Friday, September 25, 2009

FDA Admits Improper Medical Device Approval--and it plans to fix its process/NYT

Important article by Gardiner Harris about the new, improving FDA:
The Food and Drug Administration said Thursday that four New Jersey congressmen and its own former commissioner unduly influenced the process that led to its decision last year to approve a patch for injured knees, an approval it is now revisiting...

The agency has never before publicly questioned the process behind one of its approvals, never admitted that a regulatory decision was influenced by politics, and never accused a former commissioner of questionable conduct.

“The message here is that there were problems with the integrity of F.D.A.’s decision-making process that have solutions,” Dr.
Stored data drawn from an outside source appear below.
(** ** Concrete enrichments *)

Definition no_text (v : val) : string := "?".
Definition all_on : intel_settings := {| RDNS_ON := true; RDAP_ON := true; NRD_DAYS := 30; GREYNOISE_KEY := "k"; VT_KEY := "k" |}.
Definition entity (t : string) (v : val) : val := VDict [("type", VStr t); ("value", v)].
Definition about (items : list val) : dict := [("finding_id", VStr "f1"); ("entities", VList items)].
(** A clock that reads twenty minutes more each time, and services that answer in kind. *)
Definition twenty_minutes (n : nat) : Z := Z.of_nat n * (hour / 3).
Definition answering (vt rdap : val) (n : nat) (a : ask) : option val :=
  match a with
  | a_ptr _ => Some (VStr "host.example")
  | a_greynoise _ => Some (VDict [("noise", VBool true)])
  | a_virustotal _ => Some vt
  | a_rdap _ => Some rdap
  end.
Definition run_with (vt rdap : val) (f : dict) : net * res dict :=
  enriched all_on twenty_minutes (answering vt rdap) (λ _, None) no_text (λ _, true) None no_readers f fresh_net.
Definition registered (date : string) : val :=
  VDict [("events", VList [VDict [("eventAction", VStr "registration"); ("eventDate", VStr date)]])].

Lemma lookups_rate_limited_witness :
  let rdns_only := {| RDNS_ON := true; RDAP_ON := false; NRD_DAYS := 30; GREYNOISE_KEY := ""; VT_KEY := "" |} in
  let f := about [entity "ip" (VStr "10.0.0.5")] in
  (∃ w, w = enrich_all rdns_only twenty_minutes (answering VNone VNone) (λ _, None) no_text (λ _, false) None no_readers [f; f; f; f] fresh_net ∧
     n_asked w = [(0, a_ptr (VStr "10.0.0.5")); (hour, a_ptr (VStr "10.0.0.5"))]) ∧
  0 + ttl_of (a_ptr (VStr "10.0.0.5")) <= hour.
Proof.
  split; [eexists; split; [reflexivity|vm_compute; reflexivity]|].
  apply (lookups_rate_limited {| RDNS_ON := true; RDAP_ON := false; NRD_DAYS := 30; GREYNOISE_KEY := ""; VT_KEY := "" |}
    twenty_minutes (answering VNone VNone) (λ _, None) no_text (λ _, false) None no_readers
    (let f := about [entity "ip" (VStr "10.0.0.5")] in [f; f; f; f]) 0%nat 1%nat 0 hour (a_ptr (VStr "10.0.0.5")) (a_ptr (VStr "10.0.0.5")));
    [lia|vm_compute; reflexivity|vm_compute; reflexivity|reflexivity|reflexivity].
Defined.

(** A registration ten days old makes a new domain, asked for under its registrable name. *)
Example new_domain :
  run_with VNone (registered "1969-12-22T00:00:00Z") (about [entity "sni" (VStr "a.b.shop.co.uk.")]) =
  ({| n_reads := 2; n_cache := {["age:shop.co.uk" := (day, VInt 10)]}; n_asked := [(0, a_rdap "shop.co.uk")] |},
   Ok (about [entity "sni" (VStr "a.b.shop.co.uk.")] ++
       [("intel", VDict [("domains", VDict [("a.b.shop.co.uk.", VDict [("age_days", VInt 10); ("nrd", VBool true)])])])])).
Proof. vm_compute. reflexivity. Qed.
(** The four ways the enrichment raises, and with it the service that runs it unguarded: an
    address that is a list, a domain that is a number, a registration date without an offset,
    a reputation answer that is no object. *)
Example address_list_raises : (run_with VNone VNone (about [entity "ip" (VList [VStr "10.0.0.5"])])).2 = Raise TypeError.
Proof. vm_compute. reflexivity. Qed.
Example domain_number_raises : (run_with VNone VNone (about [entity "domain" (VInt 7)])).2 = Raise AttributeError.
Proof. vm_compute. reflexivity. Qed.
Example naive_date_raises : (run_with VNone (registered "2020-01-01T00:00:00") (about [entity "domain" (VStr "a.example")])).2 = Raise TypeError.
Proof. vm_compute. reflexivity. Qed.
Example reputation_list_raises : (run_with (VList [VInt 1]) VNone (about [entity "ip" (VStr "8.8.8.8")])).2 = Raise AttributeError.
Proof. vm_compute. reflexivity. Qed.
Joshua Sharfstein, the agency’s principal deputy commissioner, said in a conference call with reporters...

The F.D.A.’s report said that its Office of Legislation began receiving calls from members of Congress in December 2007 complaining about its review of the device, and the office’s director “described the pressure from the Hill as the most extreme he had seen.”

...On Wednesday, the agency asked the Institute of Medicine to review the entire process by which the agency approves the vast majority of medical devices. The agency report was deeply critical of its device approval process and said that confusion over basic rules and how to resolve differences among reviewers was rife. For decades, most medical devices have received only cursory reviews of their safety and efficacy from the agency.  For equipment like bed pans and shower curtains, experts agree that quick appraisals are appropriate. But the medical device industry is producing more and more complex machinery like pacemakers and stents.

In January, the Government Accountability Office concluded that it was long past time that the agency demanded that manufacturers prove that all complex devices are safe and effective before being approved for sale.
UPDATE:  Here is a sampling of how the game worked, according to the Washington Post.  The device manufacturer paid $300,000 to one of its lobbyists, Michael H. Hutton, who happened to be the former chief of staff of New Jersey Senator Robert Menendez.  (Menendez happens to be a Cuban American who is used to employing hardline tactics to enforce Cuba policies he favors.)  The lobbyist then "contributed nearly $40,000 to Menendez and three other Democrats"--obscuring the source of the funds, which really originated with the device manufacturer.  It seems almost fitting that a Senator with "kneecap-breaking" propensities got a device approved for knee injuries, which resulted in the need for re-operations on the knee since the device was ineffective.